Is it theoretical exercise or some real problem?


First, if the file with modification was taken from _release_ (from
tarball of sources), they can have placeholders like @@VERSION@@ replaced
by actual version (taken from git-describe / GIT-VERSION-GEN) by make
during "make dist" step, or its equivalent. Usually it would be e.g.
v1.6.2.1, as you make distribution of tagged release.

Second, if the files was taken from _repository_ (from version control),
you can get modification send as git diff of changes (which includes
shortened sha-1 of original file contents, and tools such as git-am --3way
can make use of this information to apply patch), or at least in unified
patch format.


Last, you can use `ident` attribute to make git replace the only
"automatic replaced placeholder" (keyword) that makes sense for
distributed VCS, namely $Id$ keyword which get replaced by 
$Id: <40-character hexadecimal blob object name>$; you can based
on this iformation find commit or commits that introduced this exact
version of a file.

See gitattributes(5).

>>>> Increasing version numbers are meaningless in a true DVCS world. What is
>>>> your 100th commit may not be someone else's, even if both your master's
>>>> heads are the same! This is why hg version numbers are a local thing.
>>>> They are merely a local shortcut for specifying a revision and serve the
>>>> same purpose as git's "backward" counts like HEAD~3 etc. Neither of them
>>>> work permanently, not even in a local repo, if you allow rebasing.
>>> 
>>> Maybe I didn't fully understand, but having a version number that is larger than 
>>> any parent's version numbers when doing a merge/commit doesn't look wrong to me.
>> 
>> I'm sorry to dissapoint you, but without central server assigning
>> numbers to commits it wouldn't simply work in distributed version
>> control world.  Take for example the following situation: somebody
>> clones your repository, and creates new commit on 'master' (trunk) and
>> it gets version number N.  Meanwhile you also independently create new
>> commit on 'master'... and without central authority it would also get
>> version number N.  Then you would merge (pull) his/her changes, and
>> you would have two commits with the same number; not something you want.
> 
> Anyway the result would have number "N+1". Maybe you misunderstood: I'm not 
> proposing to replace git's internal version numbering (SHA-1), but so introduce 
> some more comprehensible, primitive user-level numbering.

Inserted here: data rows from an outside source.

(* ===== verification/Atomic.v ===== *)
(** * Atomic integers

    base/Atomic.h: AtomicIntegerT over the compiler's atomic builtins, which the
    calls of Rpc.v and the threads of Thread.v are numbered with. *)

From S2P Require Import Prelude.

Local Open Scope Z_scope.

Module AtomicIntegerT.
Section AtomicIntegerT.

(** The width of T: 32 or 64. *)
Context (w : Z).

(** A signed expression of type T that cannot be represented is undefined. *)
Definition ck (z : Z) : outcome Z :=
  if (- 2 ^ (w - 1) <=? z) && (z <? 2 ^ (w - 1)) then Ok z else Fault SignedOverflow.

(** Each operation gives its result and the new value_; the atomic builtins
    wrap around, the arithmetic on their results does not. *)
Definition initial : Z := 0.
Definition get (value : Z) : Z * Z := (value, value).
Definition getAndAdd (x value : Z) : Z * Z := (value, wrap_s w (value + x)).
Definition addAndGet (x value : Z) : outcome (Z * Z) :=
  let '(old, value) := getAndAdd x value in r ← ck (old + x); Ok (r, value).
Definition incrementAndGet (value : Z) : outcome (Z * Z) := addAndGet 1 value.
Definition decrementAndGet (value : Z) : outcome (Z * Z) := addAndGet (-1) value.
Definition add (x value : Z) : Z := snd (getAndAdd x value).
Definition increment (value : Z) : outcome Z := p ← incrementAndGet value; Ok (snd p).
Definition decrement (value : Z) : outcome Z := p ← decrementAndGet value; Ok (snd p).
Definition getAndSet (newValue value : Z) : Z * Z := (value, newValue).

End AtomicIntegerT.

Lemma incrementAndGet_Ok w value :
  0 < w -> - 2 ^ (w - 1) <= value -> value + 1 < 2 ^ (w - 1) ->
  incrementAndGet w value = Ok (value + 1, value + 1).
Proof.
  intros Hw Hlo Hhi. unfold incrementAndGet, addAndGet, getAndAdd, ck.
  rewrite (proj2 (Z.leb_le _ _)), (proj2 (Z.ltb_lt _ _)) by lia.
  cbn. by rewrite wrap_s_small by lia.
Qed.

End AtomicIntegerT.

Errr... what? You would want to renumber _all_ (possibly large amount
of) fetched commits from other repository? It is very costly, and you
are left with commit numbers which are local to repository...

Or perhaps you would want to number only commits in first line parentage
of a branch, i.e. created in repository or fast-forwarded? This is what
Mercurial and (from what I understand) Bazaar does, and it also results
in commit numbers which are local to repository.

Or you were talking about having merge ("result") to have number "N+1".
But then you would have _two_ commits with number "N", and "N" would not
identify commit uniquely, even local for repository. Which means that
it would be useless.


Numbers local to repository cannot be used to pass in communication
to others (e.g. bug was caused by commit 5436); additionally I don't
see how revision number 7654 is any easier to use than HEAD~3, or
f348eae (copy'n'pasted).
 
>> Not to mention that you can have multiple roots (multiple commits with
>> no parent) in git repository; besides independent branches (like
>> 'man', 'html' or 'todo') it is usually result of absorbing or
>> subtree-merging other projects.  In 'master' branch there are 5 roots
>> or more: joined 'git-tools' (mailinfo / mailsplit), absorbed gitweb,
>> and subtree-merged gitk and git-gui.  And here you would again have
>> multiple commits with the same number...
> 
> Which would not harm, because it would be version N from committer X. Any if 
> committer X merges from anything else, the next number would be> N. I did not 
> claim that my method makes a total ordering of commits and merges possible.
> 
> I truly believe in unique IDs, but they are just not handy in every situation.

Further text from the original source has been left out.